This condition cannot actually work since once the token expires the request won't go through and fail before even reaching that point. I suggest to keep the same condition (with only intsub from the token). Of course still warn the user in case of multiple submitted emails are sent.

it can be a different request, with new token, for the same job_id.
Actually, the complexity we are addressing here (which is a convoluted complexity indeed) is precisely with repeating (at different time, different token) requests for the same job. The job may be actually resubmitted in such a case, for a variety of reasons. Should there be an email?

What if the job was last sent 1 minute ago? We had situations like this in the past. It was related to some dispatcher issues. This results in a storm of emails. They might still happen.
We should report them somewhere, to sentry (do we?).

1 year go?
Timeout is a simple and not unreasonable solution to distinguish this case.
If it becomes too unclear, after the grace period (defined from config/token) we could make a "resubmitted" email, indicating that it was submitted in the past. Maybe let's do that.
But not without blocking repeat submitted in short period - unless we are sure this does not happen anymore (we are not).
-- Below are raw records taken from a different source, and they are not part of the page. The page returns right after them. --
Lemma send_open t msg p :
  open t (chans (node p)) →
  ∃ c, mpsc_send t msg (chans (node p)) = (Ok tt, c) ∧ env_send t msg p
       = (Ok tt, set_node (set_chans c (node p)) p).
Proof.
  intros Ho. pose proof (keep_send (open:=open) t msg _ Ho) as Hok. simpl. unfold with_chans.
  destruct (mpsc_send t msg (chans (node p))) as [r c]. simpl in Hok. subst r. by exists c.
Qed.

Lemma loop_step_ok p l :
  loop_ok p l → loop_open p l →
  (pending p l = 0 ∧ loop_step show l p = None)
  ∨ (pending p l ≠ 0 ∧ ∃ l' p', loop_step show l p = Some (l', p') ∧ advances p l l' p').
Proof.
  intros Hok Hop. destruct l as [s n [t]|s n t|s n t|s n t c one|]; simpl in *.
  - destruct Hok as (Hn & Ha & _). destruct (pending_accepts p s n _ Hn Ha) as [[-> ->]|(msg & Hm & Hacc)];
      [by left|right]. pose proof (lookup_lt_Some _ _ _ Hm). split; [lia|].
    rewrite Hm. destruct msg as [| |r]; try done.
    destruct (send_open t (FrameMsg r) p) as (c & Hs & He); [apply Hop; by right|].
    assert (await (fwd_message (mkAppListener t) r) p = (Ok tt, set_node (set_chans c (node p)) p)) as ->.
    { destruct r as [[b]|e]; unfold await, fwd_message, app_receive, app_error; cbn [pry io_ret listener_sink frame_bytes];
        unfold io_ret; cbv beta iota; rewrite He; done. }
    eexists _, _. split; [done|]. exists s, t, (FrameMsg r), c. simpl.
    replace (length (received s p) - (length (received s p) - n)) with n by lia. done.
  - destruct Hok as (Hn & Ha & _). destruct (pending_accepts p s n _ Hn Ha) as [[-> ->]|(msg & Hm & Hacc)];
      [by left|right]. pose proof (lookup_lt_Some _ _ _ Hm). split; [lia|].
    rewrite Hm. destruct msg as [item| |]; try done.
    destruct (send_open t (sent_item item) p) as (c & Hs & He); [apply Hop; by right|].
    assert (await (events_item t item) p = (Ok tt, set_node (set_chans c (node p)) p)) as ->.
    { unfold await, events_item, sent_item in *. destruct item as [ev|e]; simpl in *.
      - unfold event_receive. cbn [pry]. rewrite event_trip. cbn [pry]. unfold io_ret. simpl in *. by rewrite He.
      - unfold event_error. cbn [pry]. unfold io_ret. simpl in *. by rewrite He. }
    eexists _, _. split; [done|]. exists s, t, (EventMsg item), c. simpl.
    replace (length (received s p) - (length (received s p) - n)) with n by lia. done.
  - left. split; [done|]. rewrite Hok. by rewrite (proj2 (lookup_ge_None _ _) (le_n _)).
  - left. split; [done|]. unfold call_poll_answer. simpl. by rewrite (proj2 Hok).
  - by left.
Qed.
(* ===== verification/HomeInvariants.v ===== *)
(** * The home node as a reactive system, and its invariants

    Any number of validated connections send requests, in any order; the
    futures the requests return are polled, or dropped, later and in any order;
    spawned tasks run one send at a time; sessions are dropped; calls are
    answered.  The invariants hold in every state such an execution reaches. *)

From S2P Require Import Prelude Errors External Storage Protocol Crypto Relation Hoare HomeServer.

(** ** Requests and responses *)

Inductive Request : Set :=
| ReqLoad (id : ProfileId)
| ReqClaim (profile : ProfileId)
| ReqRegister (own_prof : OwnProfile) (half_proof : RelationHalfProof)
    (invite : option HomeInvitation)
| ReqLogin (proof_of_home : RelationProof)
| ReqPairRequest (half_proof : RelationHalfProof)
| ReqPairResponse (relation : RelationProof)
| ReqCall (app : ApplicationId) (call_req : CallRequestDetails) (timeout_new : Result string unit).

Inductive SessionRequest : Set :=
| ReqUpdate (own_prof : OwnProfile)
| ReqUnregister (newhome : option Profile)
| ReqCheckinApp (app : ApplicationId)
| ReqEvents
| ReqPing (txt : string).

Inductive Response : Set :=
| RespProfile (r : Result ProtoError Profile)
| RespOwnProfile (r : Result ProtoError OwnProfile)
| RespRegister (r : Result (OwnProfile * ProtoError) OwnProfile)
| RespSession (r : Result ProtoError SessionId)
| RespUnit (r : Result ProtoError unit)
| RespCall (r : Result ProtoError OneshotId)
| RespStream (s : option SinkId)
| RespText (r : Result ProtoError string).

Section system.
Context {BC : Bincode} {Dht Db Chans : Type}
        {DHT : KeyValueStore Dht ProfileId Profile}
        {DB : KeyValueStore Db ProfileId OwnProfile}
        {CH : Channels ChanMsg Chans}.

Abbreviation W := (HomeServer Dht Db Chans).

(** A method call, with its response as the result of polling. *)
Definition respond {E A} (f : Result E A → Response) (m : IO W (Future W E A))
  : IO W (IO W Response) := λ w,
  let '(fut, w) := m w in (λ w, let '(r, w) := fut w in (f r, w), w).

Definition serve (conn : HomeConnectionServer) (req : Request) : IO W (IO W Response) :=
  match req with
  | ReqLoad id => respond RespProfile (load conn id)
  | ReqClaim profile => respond RespOwnProfile (claim conn profile)
  | ReqRegister own_prof half_proof invite =>
      respond RespRegister (register conn own_prof half_proof invite)
  | ReqLogin proof => respond RespSession (login conn proof)
  | ReqPairRequest half_proof => respond RespUnit (pair_request conn half_proof)
  | ReqPairResponse relation => respond RespUnit (pair_response conn relation)
  | ReqCall app call_req timeout_new => respond RespCall (call conn app call_req timeout_new)
  end.

Definition serve_session (sid : SessionId) (ctx : PeerContext) (req : SessionRequest)
  : IO W (IO W Response) :=
  match req with
  | ReqUpdate own_prof => respond RespUnit (update ctx own_prof)
  | ReqUnregister newhome => respond RespUnit (unregister ctx newhome)
  | ReqCheckinApp app => λ w, let '(s, w) := checkin_app sid app w in (io_ret (RespStream s), w)
  | ReqEvents => λ w, let '(s, w) := events sid w in (io_ret (RespStream s), w)
  | ReqPing txt => respond RespText (ping txt)
  end.

(** ** The system *)

Record System : Type := mkSystem
  { world : W;
    connections : list HomeConnectionServer;
    pending : list (IO W Response);
    responses : list Response }.

(** What the other ends of the channels do: consuming, closing, answering, and
    sending frames on their own channels; they put no event or call anywhere. *)
Definition peers_step (c c' : Chans) : Prop :=
  ∀ s m, m ∈ mpsc_received s c' → m ∈ mpsc_received s c ∨ ∃ f, m = FrameMsg f.

Inductive step : System → System → Prop :=
| step_connect w conns ps rs ctx conn :
    HomeConnectionServer_new ctx w = Ok conn →
    step (mkSystem w conns ps rs) (mkSystem w (conn :: conns) ps rs)
| step_request w w' conns ps rs conn req fut :
    conn ∈ conns → serve conn req w = (fut, w') →
    step (mkSystem w conns ps rs) (mkSystem w' conns (ps ++ [fut]) rs)
| step_session w w' conns ps rs sid s req fut :
    session_heap w !! sid = Some s → serve_session sid (session_context s) req w = (fut, w') →
    step (mkSystem w conns ps rs) (mkSystem w' conns (ps ++ [fut]) rs)
| step_poll w w' conns ps1 ps2 rs fut r :
    fut w = (r, w') →
    step (mkSystem w conns (ps1 ++ fut :: ps2) rs) (mkSystem w' conns (ps1 ++ ps2) (rs ++ [r]))
| step_cancel w conns ps1 ps2 rs fut :
    step (mkSystem w conns (ps1 ++ fut :: ps2) rs) (mkSystem w conns (ps1 ++ ps2) rs)
| step_task w w' conns ps rs ts1 t ts2 rest :
    spawned w = ts1 ++ t :: ts2 → run_task t w = (rest, w') →
    step (mkSystem w conns ps rs)
      (mkSystem (set_spawned (ts1 ++ option_list rest ++ ts2) w') conns ps rs)
| step_drop w conns ps rs sid :
    step (mkSystem w conns ps rs) (mkSystem (drop_session sid w) conns ps rs)
| step_answer w conns ps rs c to_callee :
    step (mkSystem w conns ps rs) (mkSystem (answer c to_callee w).2 conns ps rs)
| step_peers w conns ps rs c' :
    peers_step (chans w) c' →
    step (mkSystem w conns ps rs) (mkSystem (set_chans c' w) conns ps rs).

(** A server just created over given databases. *)
Definition initial (v : Validator) (dht : Dht) (db : Db) (c : Chans) : System :=
  mkSystem (HomeServer_new v dht db c) [] [] [].

Definition reachable (s0 s : System) : Prop := rtc step s0 s.

(** ** What the home vouches for *)

Definition certified (v : Validator) (pk : PublicKey) (id : ProfileId) : Prop :=
  validate_profile v pk id = Ok true.

(** Both sides of a relation signed it, with keys that belong to their ids. *)
Definition authentic_relation (v : Validator) (rp : RelationProof) : Prop :=
  ∃ id1 pk1 id2 pk2, certified v pk1 id1 ∧ certified v pk2 id2
    ∧ validate_relation_proof v rp id1 pk1 id2 pk2 = Ok tt.

Definition authentic_event (v : Validator) (ev : ProfileEvent) : Prop :=
  match ev with
  | UnknownEvent _ => False
  | PairingRequest hp =>
      ∃ pk, certified v pk (hp_signer_id hp) ∧ validate_half_proof v hp pk = Ok tt
  | PairingResponse rp => authentic_relation v rp
  end.
Lemma set_listeners_same ms ls w : listeners_of ms w = Some ls → set_listeners ms ls w = w.
Proof.
  unfold listeners_of, set_listeners. destruct (my_sessions (me w) !! ms) as [s|] eqn:Hms; [|done].
  intros [= <-]. unfold put_my_session, set_my_sessions, set_me. destruct s, w as [[] ? ? ?]; simpl in *.
  by rewrite insert_id.
Qed.

Lemma listener_chans_set_listeners ms ls w :
  listener_chans (set_listeners ms ls w) = listener_chans w.
Proof. unfold set_listeners. by destruct (my_sessions (me w) !! ms). Qed.

Lemma listeners_of_set_chans ms c w : listeners_of ms (set_listener_chans c w) = listeners_of ms w.
Proof. done. Qed.

Lemma set_chans_set_listeners ms ls c w :
  set_listener_chans c (set_listeners ms ls w) = set_listeners ms ls (set_listener_chans c w).
Proof. unfold set_listeners. simpl. by destruct (my_sessions (me w) !! ms). Qed.

Lemma forward_task_forwarded ms items w ls :
  listeners_of ms w = Some ls → NoDup ls →
  ∃ survivors w', forwarded ms ls survivors (good_prefix items) w w'
    ∧ forward_task ms items w = (if existsb is_err items then Err tt else Ok tt, w').
Proof.
  revert w ls; induction items as [|[event|e] items IH]; intros w ls Hls Hnd; simpl.
  - exists ls, w. split; [|done]. split; [done| | | |done].
    + destruct w. simpl. symmetry. by apply set_listeners_same.
    + intros l _. by rewrite app_nil_r.
    + intros l _. exists 0. by rewrite app_nil_r.
  - destruct (forward_event_safe_round ms event w ls Hls Hnd) as (surv1 & c & Hs1 & Hd & Hrun).
    set (w1 := set_listeners ms surv1 (set_listener_chans c w)) in *.
    assert (listeners_of ms w1 = Some surv1) as Hls1.
    { apply set_listeners_lookup. rewrite listeners_of_set_chans, Hls. done. }
    assert (listener_chans w1 = c) as Hc1 by apply listener_chans_set_listeners.
    assert (NoDup surv1) as Hnd1 by (by eapply sublist_NoDup).
    destruct (IH w1 surv1 Hls1 Hnd1) as (surv & w' & [F1 F2 F3 F4 F5] & Hw').
    rewrite Hc1 in *. exists surv, w'. split.
    + split.
      * by etrans.
      * rewrite F2 at 1. unfold w1. rewrite set_chans_set_listeners, set_listeners_twice. done.
      * intros l Hl. rewrite F3 by done. rewrite Hd, decide_True by by eapply elem_of_sublist.
        by rewrite <- app_assoc.
      * intros l Hl. destruct (decide (l ∈ surv1)) as [Hin|Hout].
        -- destruct (F4 l Hin) as [n Hn]. exists (S n). rewrite Hn, Hd, decide_True by done.
           by rewrite <- app_assoc.
        -- exists 0. rewrite F5 by done. rewrite Hd, decide_False by done. by rewrite !app_nil_r.
      * intros l Hl. rewrite F5 by (intros Hin; apply Hl; by eapply elem_of_sublist).
        by eapply delivered_sublist.
    + unfold Connect.forward_task in *. cbn [for_each]. by rewrite and_then_await, Hrun.
  - exists ls, w. split.
    + split; [done| | | |done].
      * destruct w. simpl. symmetry. by apply set_listeners_same.
      * intros l _. by rewrite app_nil_r.
      * intros l _. exists 0. by rewrite app_nil_r.
    + unfold Connect.forward_task. cbn [for_each]. rewrite and_then_await.
      unfold await, Connect.forward_event_safe.
      by destruct (my_sessions (me w) !! ms).
Qed.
What about sending an email to the user, informing that the token is expired ? And this would be sent instead of the multiple submitted one.

We should not do anything when token is expired. That's the whole point of expiring tokens - they should be treated as invalid. Sending emails for invalid tokens is a security problem. It might be that expired token is compromised. Anyone finding any expired token anywhere would storm us/someone with emails. We have already left some tokens in the wild. Luckily they have expired. These tokens may not be used for any real action, especially sending emails, and should be discarded promptly.

We could however warn if the token is near-expired. It's tricky to know when. Like "your job is about to expire". Also regularly scanning existing directories might help. This it's done by dispatcher it's safe.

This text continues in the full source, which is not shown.